[RECORDS TO USE — start]

(** Every cluster ends with the machines it asks for, those it had first. *)
Lemma hired_staffed single names cs r r' s c role :
  hired single cs r r' → named names cs → NoDup names → (single = true → length cs = 1%nat) →
  role ∈ ROLES → c ∈ cs → idx c "name" = Ok (VStr s) →
  ∃ have new z, roster_members r (VStr s) role single = Ok have ∧ wanted c role = Ok z ∧
    roster_members r' (VStr s) role single = Ok (have ++ new) ∧
    Z.of_nat (length (have ++ new)) = Z.max z (Z.of_nat (length have)).
Proof.
  intros H. revert names. induction H as [r|c0 cs name r r' haves news Hname Hall Hrest IH];
    intros names Hn Hnd Hsingle Hr Hc Hs; [by apply elem_of_nil in Hc|].
  inversion Hn as [|s0 ? names' ? Hs0 Hn']; subst. apply NoDup_cons in Hnd as [Hni Hnd].
  assert (Hone : hired single [c0] r (r ++ news "control-plane" ++ news "worker"))
    by exact (hired_cons _ _ _ name _ _ haves news Hname Hall (hired_nil _ _)).
  destruct (hired_one _ _ _ _ _ Hone Hs0 role Hr) as (have & new & z & Hh & Hz & Hlen & Heq).
  assert (Htail : single = true → cs = []) by (intros Hst; apply Hsingle in Hst; by destruct cs).
  apply elem_of_cons in Hc as [->|Hc].
  - assert (s0 = s) as -> by congruence. exists have, new, z. split; [done|]. split; [done|].
    rewrite length_app. split; [|lia].
    assert (Hfirst : roster_members (r ++ news "control-plane" ++ news "worker") (VStr s) role single
      = Ok (have ++ new)) by (rewrite Heq, Hh; cbn; by rewrite String.eqb_refl, orb_true_r).
    destruct single; [|by rewrite (hired_others false names' cs _ _ s role Hrest) by done].
    rewrite (Htail eq_refl) in Hrest. inversion Hrest; by subst.
  - destruct single; [rewrite (Htail eq_refl) in Hc; by apply elem_of_nil in Hc|].
    destruct (IH names') as (have1 & new1 & z1 & H1 & H2 & H3 & H4); try done.
    assert (Hne : s0 ≠ s).
    { intros ->. apply Hni. eapply Forall2_flip in Hn'.
      apply list_elem_of_lookup in Hc as [i Hi]. destruct (Forall2_lookup_l _ _ _ _ _ Hn' Hi) as (s' & Hi' & Hs').
      cbn in Hs'. rewrite Hs in Hs'. simplify_eq. by apply list_elem_of_lookup_2 in Hi'. }
    rewrite Heq in H1. cbn [orb] in H1. rewrite py_eq_str, bool_decide_false in H1 by done.
    destruct (roster_members r (VStr s) role false) as [ms|]; [|done]. cbn [bind] in H1.
    rewrite app_nil_r in H1. simplify_eq. exists have1, new1, z1. by split_and!.
Qed.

[RECORDS TO USE — finish]

AIM OF THE EXERCISE: What you return must be the lines above that run from the line with "destruct single; [|by" to the line with "assert (Hne : s0 ≠ s).", inclusive, each copied exactly.

RESULT OF THIS EXERCISE:
    destruct single; [|by rewrite (hired_others false names' cs _ _ s role Hrest) by done].
    rewrite (Htail eq_refl) in Hrest. inversion Hrest; by subst.
  - destruct single; [rewrite (Htail eq_refl) in Hc; by apply elem_of_nil in Hc|].
    destruct (IH names') as (have1 & new1 & z1 & H1 & H2 & H3 & H4); try done.
    assert (Hne : s0 ≠ s).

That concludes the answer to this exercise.